» **Exercise data**
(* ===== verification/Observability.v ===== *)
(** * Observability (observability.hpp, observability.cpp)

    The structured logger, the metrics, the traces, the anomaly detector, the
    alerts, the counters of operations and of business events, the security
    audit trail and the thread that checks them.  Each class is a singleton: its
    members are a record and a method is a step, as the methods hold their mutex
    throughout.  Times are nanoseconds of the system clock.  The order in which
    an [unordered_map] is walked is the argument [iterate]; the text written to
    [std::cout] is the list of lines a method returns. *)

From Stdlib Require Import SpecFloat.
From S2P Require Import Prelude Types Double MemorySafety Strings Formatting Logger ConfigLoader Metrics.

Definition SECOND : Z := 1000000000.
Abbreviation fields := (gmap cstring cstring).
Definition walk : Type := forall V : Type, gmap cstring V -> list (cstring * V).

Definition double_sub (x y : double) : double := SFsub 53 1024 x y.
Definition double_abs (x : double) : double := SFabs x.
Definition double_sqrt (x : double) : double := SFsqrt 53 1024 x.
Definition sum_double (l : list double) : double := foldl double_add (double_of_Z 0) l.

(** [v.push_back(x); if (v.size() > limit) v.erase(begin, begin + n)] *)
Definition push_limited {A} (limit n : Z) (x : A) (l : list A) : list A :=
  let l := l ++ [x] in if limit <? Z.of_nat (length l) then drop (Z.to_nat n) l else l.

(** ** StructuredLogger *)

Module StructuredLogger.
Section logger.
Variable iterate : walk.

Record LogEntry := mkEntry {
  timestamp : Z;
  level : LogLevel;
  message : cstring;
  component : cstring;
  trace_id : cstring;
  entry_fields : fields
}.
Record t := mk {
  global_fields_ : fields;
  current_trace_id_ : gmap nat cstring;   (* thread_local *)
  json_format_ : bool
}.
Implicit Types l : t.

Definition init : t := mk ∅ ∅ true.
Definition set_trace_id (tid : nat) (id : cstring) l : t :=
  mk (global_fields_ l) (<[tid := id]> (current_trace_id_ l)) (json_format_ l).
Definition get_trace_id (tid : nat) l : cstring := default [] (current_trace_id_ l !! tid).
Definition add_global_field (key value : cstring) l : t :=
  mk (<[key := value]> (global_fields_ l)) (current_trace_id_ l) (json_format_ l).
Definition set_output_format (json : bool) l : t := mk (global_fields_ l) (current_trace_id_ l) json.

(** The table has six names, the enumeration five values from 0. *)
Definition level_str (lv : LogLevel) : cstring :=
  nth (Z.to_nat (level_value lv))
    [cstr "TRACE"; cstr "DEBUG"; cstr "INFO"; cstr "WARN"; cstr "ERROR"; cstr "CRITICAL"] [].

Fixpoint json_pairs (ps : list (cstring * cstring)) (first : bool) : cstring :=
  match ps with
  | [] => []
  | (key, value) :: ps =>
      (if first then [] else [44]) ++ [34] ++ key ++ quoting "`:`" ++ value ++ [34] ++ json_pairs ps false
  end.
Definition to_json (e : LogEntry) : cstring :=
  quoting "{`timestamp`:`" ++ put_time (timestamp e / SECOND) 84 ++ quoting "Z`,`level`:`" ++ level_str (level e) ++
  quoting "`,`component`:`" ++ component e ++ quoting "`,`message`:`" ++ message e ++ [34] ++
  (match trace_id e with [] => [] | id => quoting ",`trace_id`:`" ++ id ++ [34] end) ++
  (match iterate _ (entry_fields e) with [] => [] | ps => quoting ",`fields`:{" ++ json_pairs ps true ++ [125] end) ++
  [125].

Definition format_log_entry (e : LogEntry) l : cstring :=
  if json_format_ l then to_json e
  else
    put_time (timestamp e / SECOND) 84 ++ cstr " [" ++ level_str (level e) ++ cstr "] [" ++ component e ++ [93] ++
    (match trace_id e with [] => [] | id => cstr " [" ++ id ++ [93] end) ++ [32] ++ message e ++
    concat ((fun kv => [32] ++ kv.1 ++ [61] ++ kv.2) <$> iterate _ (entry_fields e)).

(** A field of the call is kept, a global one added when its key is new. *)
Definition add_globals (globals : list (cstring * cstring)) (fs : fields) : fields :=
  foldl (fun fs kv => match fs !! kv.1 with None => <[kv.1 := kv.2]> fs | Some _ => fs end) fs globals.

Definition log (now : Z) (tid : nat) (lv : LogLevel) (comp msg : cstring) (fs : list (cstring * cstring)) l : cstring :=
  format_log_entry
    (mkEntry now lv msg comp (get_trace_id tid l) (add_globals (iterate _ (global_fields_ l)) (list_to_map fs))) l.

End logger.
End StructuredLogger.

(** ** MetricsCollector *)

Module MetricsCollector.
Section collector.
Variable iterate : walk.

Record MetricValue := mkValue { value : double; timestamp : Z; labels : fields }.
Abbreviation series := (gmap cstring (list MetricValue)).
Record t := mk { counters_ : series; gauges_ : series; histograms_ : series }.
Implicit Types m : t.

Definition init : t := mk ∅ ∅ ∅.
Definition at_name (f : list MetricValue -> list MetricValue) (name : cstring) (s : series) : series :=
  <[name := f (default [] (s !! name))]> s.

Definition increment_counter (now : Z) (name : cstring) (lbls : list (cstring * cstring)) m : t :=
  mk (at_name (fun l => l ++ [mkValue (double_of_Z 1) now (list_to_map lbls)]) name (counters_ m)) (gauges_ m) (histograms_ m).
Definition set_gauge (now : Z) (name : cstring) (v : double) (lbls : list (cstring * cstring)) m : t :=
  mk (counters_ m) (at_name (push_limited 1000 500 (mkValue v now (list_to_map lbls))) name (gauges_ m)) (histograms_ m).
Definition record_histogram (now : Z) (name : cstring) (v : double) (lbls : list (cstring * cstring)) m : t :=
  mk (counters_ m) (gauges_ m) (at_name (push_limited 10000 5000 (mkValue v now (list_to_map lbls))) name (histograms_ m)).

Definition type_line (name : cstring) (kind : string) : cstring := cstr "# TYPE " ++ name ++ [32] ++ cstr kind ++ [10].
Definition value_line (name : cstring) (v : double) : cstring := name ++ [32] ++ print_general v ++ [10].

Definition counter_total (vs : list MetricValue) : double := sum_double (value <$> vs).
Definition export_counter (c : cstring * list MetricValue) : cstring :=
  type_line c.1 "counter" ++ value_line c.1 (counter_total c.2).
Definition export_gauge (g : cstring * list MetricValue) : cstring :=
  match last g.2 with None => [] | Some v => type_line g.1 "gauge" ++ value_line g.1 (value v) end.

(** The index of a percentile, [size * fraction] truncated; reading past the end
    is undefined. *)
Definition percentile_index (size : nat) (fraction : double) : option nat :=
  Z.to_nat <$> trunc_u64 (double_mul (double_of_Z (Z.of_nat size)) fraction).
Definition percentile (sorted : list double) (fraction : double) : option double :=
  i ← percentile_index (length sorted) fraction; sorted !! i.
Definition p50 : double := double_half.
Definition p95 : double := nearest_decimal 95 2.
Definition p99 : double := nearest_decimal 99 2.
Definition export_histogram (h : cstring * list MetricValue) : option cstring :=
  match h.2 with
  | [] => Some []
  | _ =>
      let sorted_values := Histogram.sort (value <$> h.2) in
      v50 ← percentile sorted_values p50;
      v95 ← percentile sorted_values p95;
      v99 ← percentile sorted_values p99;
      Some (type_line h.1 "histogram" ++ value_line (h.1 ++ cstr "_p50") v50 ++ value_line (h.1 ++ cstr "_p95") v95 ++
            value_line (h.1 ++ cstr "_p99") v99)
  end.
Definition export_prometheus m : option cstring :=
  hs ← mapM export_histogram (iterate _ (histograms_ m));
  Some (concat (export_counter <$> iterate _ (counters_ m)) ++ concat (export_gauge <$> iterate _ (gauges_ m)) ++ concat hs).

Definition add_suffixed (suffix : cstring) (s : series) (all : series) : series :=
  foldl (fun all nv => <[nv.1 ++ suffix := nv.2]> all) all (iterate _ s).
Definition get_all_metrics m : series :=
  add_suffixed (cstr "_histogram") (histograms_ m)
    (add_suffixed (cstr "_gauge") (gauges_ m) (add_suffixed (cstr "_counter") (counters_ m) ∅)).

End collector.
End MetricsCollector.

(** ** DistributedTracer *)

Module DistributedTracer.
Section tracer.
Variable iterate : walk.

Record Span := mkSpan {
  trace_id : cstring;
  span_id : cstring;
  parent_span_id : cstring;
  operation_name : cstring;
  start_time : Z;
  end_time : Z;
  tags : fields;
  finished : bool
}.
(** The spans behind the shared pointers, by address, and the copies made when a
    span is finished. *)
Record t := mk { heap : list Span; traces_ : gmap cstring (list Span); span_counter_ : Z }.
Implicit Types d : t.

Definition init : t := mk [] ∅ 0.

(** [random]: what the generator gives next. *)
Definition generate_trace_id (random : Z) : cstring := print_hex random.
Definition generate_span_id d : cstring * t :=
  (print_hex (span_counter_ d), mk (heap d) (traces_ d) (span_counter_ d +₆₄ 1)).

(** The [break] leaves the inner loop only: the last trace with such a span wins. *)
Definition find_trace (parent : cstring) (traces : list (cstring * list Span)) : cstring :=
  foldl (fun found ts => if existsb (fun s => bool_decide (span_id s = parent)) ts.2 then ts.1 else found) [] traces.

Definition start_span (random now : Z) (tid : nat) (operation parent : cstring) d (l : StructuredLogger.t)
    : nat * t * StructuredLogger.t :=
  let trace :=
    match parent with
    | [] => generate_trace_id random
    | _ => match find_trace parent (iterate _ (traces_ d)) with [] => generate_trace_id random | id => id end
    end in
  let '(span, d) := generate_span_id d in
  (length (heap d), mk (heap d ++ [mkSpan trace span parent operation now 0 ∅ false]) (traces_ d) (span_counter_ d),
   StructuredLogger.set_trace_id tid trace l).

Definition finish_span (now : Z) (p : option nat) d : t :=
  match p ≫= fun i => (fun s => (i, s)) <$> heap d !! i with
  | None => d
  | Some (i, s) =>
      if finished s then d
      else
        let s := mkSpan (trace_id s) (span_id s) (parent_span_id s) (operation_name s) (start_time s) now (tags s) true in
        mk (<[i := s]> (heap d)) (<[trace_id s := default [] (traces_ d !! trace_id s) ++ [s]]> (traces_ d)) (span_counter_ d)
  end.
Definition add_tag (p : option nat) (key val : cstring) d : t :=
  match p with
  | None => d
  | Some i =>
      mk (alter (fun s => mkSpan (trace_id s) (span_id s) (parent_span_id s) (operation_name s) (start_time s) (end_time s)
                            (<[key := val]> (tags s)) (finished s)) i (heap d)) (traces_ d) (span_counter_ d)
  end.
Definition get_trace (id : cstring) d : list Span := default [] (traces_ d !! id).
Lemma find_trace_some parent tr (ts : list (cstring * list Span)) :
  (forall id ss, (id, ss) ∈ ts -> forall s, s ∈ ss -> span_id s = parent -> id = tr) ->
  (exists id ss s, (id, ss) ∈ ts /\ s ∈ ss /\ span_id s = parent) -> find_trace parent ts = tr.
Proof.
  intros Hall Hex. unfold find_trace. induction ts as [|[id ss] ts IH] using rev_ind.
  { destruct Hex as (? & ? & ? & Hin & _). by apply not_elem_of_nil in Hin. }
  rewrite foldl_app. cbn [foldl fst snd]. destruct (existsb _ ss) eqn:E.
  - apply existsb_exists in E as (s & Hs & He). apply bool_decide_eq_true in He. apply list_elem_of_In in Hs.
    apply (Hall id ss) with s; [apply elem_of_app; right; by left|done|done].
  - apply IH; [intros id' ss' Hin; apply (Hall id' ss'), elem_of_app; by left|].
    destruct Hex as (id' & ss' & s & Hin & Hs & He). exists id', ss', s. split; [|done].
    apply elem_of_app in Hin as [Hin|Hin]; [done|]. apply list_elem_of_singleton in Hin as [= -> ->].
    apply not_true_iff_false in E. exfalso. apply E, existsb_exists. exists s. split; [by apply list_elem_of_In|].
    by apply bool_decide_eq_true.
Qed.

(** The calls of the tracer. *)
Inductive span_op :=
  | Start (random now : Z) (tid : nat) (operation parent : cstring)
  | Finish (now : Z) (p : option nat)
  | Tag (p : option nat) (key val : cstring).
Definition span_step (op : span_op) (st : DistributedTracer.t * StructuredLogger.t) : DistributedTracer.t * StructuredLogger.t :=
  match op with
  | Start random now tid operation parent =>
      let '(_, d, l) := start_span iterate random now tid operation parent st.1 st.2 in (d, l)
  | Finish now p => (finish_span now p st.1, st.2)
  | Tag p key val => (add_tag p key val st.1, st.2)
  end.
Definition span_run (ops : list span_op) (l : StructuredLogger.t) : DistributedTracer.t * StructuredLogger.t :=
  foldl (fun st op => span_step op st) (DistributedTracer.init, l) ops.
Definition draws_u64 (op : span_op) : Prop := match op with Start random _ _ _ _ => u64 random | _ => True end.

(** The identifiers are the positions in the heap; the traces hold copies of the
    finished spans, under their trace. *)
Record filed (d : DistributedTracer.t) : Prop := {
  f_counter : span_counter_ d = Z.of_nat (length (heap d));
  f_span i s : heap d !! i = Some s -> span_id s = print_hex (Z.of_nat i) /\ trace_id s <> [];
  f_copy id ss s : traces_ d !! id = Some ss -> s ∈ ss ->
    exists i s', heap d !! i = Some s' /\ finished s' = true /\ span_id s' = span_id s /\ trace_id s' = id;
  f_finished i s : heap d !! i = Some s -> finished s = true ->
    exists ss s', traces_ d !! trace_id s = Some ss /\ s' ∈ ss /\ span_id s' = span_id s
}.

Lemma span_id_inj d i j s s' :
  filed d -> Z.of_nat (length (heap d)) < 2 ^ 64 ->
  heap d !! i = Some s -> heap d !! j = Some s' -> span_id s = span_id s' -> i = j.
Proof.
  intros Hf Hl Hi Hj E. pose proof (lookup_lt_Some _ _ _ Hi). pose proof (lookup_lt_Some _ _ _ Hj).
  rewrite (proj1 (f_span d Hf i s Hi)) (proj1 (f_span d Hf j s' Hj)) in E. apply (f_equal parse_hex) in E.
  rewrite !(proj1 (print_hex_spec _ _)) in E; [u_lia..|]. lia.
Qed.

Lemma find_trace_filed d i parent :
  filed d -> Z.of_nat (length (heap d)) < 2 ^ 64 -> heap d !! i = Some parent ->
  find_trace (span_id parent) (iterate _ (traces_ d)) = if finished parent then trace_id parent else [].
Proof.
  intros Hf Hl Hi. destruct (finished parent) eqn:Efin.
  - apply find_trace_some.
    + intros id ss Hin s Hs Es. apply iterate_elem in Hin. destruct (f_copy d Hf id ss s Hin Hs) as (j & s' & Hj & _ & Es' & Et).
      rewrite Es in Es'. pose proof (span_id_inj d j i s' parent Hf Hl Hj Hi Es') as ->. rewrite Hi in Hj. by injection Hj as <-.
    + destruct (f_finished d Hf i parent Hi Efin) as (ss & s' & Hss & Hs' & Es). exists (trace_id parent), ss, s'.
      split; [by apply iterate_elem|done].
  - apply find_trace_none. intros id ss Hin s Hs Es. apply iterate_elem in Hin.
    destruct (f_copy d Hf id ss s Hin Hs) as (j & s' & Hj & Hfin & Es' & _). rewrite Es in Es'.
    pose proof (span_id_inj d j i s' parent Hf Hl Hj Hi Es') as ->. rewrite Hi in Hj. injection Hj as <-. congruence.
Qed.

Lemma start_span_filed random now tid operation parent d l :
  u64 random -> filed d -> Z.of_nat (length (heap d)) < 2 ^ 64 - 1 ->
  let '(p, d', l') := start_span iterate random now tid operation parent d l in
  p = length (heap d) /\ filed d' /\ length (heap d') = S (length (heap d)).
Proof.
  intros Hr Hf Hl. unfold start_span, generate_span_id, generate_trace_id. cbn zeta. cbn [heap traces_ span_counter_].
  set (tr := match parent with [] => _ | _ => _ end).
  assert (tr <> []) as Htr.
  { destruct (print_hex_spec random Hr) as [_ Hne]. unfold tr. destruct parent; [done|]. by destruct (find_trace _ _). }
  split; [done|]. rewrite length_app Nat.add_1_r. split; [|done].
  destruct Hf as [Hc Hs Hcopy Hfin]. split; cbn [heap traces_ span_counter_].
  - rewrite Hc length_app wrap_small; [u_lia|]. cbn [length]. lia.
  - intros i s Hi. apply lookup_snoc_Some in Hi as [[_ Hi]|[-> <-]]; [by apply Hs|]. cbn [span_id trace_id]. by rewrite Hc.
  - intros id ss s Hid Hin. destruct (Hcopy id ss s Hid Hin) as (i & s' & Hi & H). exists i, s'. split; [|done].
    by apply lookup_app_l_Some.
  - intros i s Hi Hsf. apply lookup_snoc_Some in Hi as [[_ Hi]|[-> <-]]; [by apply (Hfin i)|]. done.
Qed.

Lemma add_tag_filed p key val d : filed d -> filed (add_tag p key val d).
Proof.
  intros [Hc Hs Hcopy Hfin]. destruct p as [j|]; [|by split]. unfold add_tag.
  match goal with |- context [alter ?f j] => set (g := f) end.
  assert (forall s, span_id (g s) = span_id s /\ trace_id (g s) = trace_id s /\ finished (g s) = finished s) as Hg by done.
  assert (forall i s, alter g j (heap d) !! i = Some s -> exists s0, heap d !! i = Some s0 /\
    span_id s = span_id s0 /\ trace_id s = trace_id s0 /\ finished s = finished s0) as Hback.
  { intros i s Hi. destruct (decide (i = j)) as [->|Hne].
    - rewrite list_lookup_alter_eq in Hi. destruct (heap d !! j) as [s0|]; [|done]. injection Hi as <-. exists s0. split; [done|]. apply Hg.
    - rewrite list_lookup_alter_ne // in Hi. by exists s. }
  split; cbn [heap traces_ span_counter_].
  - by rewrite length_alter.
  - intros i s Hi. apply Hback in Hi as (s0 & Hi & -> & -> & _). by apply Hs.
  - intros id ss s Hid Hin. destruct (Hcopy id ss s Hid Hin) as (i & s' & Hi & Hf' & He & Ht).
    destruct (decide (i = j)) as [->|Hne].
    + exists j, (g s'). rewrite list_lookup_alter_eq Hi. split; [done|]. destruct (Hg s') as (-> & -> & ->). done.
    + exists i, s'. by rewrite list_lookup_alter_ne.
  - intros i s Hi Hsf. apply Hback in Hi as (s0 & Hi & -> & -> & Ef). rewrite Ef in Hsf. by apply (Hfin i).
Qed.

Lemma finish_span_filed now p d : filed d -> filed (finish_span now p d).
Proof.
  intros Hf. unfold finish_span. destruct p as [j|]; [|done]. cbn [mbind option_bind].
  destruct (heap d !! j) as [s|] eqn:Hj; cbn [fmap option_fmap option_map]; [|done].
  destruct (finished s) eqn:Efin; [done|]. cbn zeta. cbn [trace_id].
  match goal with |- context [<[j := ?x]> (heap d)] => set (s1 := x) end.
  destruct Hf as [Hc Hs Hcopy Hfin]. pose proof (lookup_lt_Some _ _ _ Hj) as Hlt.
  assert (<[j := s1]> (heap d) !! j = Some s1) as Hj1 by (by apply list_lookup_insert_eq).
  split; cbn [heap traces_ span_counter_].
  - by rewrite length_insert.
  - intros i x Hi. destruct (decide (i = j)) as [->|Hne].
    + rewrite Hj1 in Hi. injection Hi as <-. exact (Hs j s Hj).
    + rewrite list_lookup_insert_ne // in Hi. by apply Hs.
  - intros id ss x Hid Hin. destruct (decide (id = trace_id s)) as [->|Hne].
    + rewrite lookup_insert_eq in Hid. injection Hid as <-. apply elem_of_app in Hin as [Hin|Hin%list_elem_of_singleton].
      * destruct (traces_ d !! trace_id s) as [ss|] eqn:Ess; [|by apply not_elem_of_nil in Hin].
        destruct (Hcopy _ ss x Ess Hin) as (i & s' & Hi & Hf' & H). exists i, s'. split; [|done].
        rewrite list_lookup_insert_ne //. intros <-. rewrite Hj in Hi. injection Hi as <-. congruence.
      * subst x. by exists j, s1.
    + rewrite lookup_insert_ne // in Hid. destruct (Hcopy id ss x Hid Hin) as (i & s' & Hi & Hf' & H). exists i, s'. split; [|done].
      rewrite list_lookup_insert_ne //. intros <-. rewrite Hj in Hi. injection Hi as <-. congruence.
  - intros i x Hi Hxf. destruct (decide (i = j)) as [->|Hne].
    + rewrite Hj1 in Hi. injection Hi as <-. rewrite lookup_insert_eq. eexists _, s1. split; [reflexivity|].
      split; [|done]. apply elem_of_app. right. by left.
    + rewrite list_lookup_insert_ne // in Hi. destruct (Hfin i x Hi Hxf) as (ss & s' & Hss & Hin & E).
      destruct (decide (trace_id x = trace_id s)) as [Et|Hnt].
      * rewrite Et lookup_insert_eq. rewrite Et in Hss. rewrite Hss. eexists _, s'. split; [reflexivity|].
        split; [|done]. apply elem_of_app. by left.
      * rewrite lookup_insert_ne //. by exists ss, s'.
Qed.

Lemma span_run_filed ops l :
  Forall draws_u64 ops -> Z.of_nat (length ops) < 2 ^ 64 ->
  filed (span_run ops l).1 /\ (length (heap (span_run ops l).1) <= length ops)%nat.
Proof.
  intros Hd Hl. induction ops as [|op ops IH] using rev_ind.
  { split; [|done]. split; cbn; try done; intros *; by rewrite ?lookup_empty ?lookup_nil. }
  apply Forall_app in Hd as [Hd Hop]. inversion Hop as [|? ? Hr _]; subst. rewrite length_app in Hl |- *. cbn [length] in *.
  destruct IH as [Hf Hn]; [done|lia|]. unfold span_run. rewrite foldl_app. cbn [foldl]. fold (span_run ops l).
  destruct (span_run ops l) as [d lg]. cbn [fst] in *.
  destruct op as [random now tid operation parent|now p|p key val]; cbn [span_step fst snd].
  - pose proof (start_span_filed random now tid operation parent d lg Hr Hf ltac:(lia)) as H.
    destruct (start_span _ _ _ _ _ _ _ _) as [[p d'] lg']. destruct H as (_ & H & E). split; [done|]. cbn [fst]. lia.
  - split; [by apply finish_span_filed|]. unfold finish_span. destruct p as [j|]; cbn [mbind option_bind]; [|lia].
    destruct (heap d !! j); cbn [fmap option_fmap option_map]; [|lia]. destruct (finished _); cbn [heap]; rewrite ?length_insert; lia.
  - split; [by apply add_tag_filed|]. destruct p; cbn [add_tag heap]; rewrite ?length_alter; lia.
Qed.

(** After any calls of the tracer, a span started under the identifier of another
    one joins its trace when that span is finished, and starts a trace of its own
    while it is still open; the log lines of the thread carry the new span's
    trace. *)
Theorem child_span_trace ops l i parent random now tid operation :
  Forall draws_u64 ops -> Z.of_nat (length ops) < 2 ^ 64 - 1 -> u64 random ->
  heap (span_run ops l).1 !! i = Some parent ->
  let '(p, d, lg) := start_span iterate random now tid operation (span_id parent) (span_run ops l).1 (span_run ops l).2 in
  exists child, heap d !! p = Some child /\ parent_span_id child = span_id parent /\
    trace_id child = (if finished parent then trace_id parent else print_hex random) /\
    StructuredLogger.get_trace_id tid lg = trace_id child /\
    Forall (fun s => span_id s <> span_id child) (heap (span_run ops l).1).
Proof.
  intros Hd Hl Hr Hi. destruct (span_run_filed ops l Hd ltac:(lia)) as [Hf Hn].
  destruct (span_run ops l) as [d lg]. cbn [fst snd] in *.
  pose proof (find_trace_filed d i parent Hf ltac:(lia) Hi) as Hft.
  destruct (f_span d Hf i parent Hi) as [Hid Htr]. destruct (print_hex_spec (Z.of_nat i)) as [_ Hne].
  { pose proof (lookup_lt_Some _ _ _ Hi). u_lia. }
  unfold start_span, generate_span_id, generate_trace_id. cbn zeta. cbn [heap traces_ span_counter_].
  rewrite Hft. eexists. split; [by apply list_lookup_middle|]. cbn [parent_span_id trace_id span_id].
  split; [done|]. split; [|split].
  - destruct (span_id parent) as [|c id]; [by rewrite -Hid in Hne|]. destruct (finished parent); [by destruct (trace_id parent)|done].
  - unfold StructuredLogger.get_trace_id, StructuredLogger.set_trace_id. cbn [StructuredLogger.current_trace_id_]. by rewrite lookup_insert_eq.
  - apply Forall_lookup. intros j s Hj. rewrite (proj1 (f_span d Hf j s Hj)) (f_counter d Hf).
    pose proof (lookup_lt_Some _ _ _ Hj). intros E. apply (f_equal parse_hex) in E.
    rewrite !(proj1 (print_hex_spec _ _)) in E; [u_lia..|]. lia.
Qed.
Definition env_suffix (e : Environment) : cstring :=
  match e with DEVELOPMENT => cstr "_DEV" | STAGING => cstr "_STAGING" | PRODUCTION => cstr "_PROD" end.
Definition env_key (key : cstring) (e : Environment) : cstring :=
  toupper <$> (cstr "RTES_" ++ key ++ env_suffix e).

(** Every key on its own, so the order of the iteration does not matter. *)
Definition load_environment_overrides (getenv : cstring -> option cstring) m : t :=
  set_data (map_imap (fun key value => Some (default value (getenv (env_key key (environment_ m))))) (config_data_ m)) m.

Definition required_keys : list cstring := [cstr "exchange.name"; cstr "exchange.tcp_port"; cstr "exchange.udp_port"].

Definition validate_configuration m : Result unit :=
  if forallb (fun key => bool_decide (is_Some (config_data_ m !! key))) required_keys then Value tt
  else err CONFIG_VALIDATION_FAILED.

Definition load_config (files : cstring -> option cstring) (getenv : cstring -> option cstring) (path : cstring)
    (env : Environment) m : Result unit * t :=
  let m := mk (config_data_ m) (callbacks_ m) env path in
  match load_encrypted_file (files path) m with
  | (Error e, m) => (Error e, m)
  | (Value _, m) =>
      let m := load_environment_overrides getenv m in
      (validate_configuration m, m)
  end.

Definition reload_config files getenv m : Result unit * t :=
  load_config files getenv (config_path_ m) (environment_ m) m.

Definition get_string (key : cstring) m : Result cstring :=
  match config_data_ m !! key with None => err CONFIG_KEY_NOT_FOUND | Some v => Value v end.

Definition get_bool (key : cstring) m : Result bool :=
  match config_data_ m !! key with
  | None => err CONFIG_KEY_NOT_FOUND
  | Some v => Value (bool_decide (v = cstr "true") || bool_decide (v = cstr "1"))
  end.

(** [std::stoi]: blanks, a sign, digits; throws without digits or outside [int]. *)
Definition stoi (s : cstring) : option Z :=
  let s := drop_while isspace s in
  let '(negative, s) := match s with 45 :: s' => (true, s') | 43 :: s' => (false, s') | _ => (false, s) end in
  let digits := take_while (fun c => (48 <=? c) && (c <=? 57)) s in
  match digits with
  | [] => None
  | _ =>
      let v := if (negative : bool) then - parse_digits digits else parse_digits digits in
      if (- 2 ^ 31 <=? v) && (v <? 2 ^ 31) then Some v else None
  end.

» **Aim of the task**
Here the output must be the lines above from the line with "Definition export_prometheus m" to the line with "(counters_ m) ∅)).", both included, duplicated word for word and nothing else.

» **Answer area**
Definition export_prometheus m : option cstring :=
  hs ← mapM export_histogram (iterate _ (histograms_ m));
  Some (concat (export_counter <$> iterate _ (counters_ m)) ++ concat (export_gauge <$> iterate _ (gauges_ m)) ++ concat hs).

Definition add_suffixed (suffix : cstring) (s : series) (all : series) : series :=
  foldl (fun all nv => <[nv.1 ++ suffix := nv.2]> all) all (iterate _ s).
Definition get_all_metrics m : series :=
  add_suffixed (cstr "_histogram") (histograms_ m)
    (add_suffixed (cstr "_gauge") (gauges_ m) (add_suffixed (cstr "_counter") (counters_ m) ∅)).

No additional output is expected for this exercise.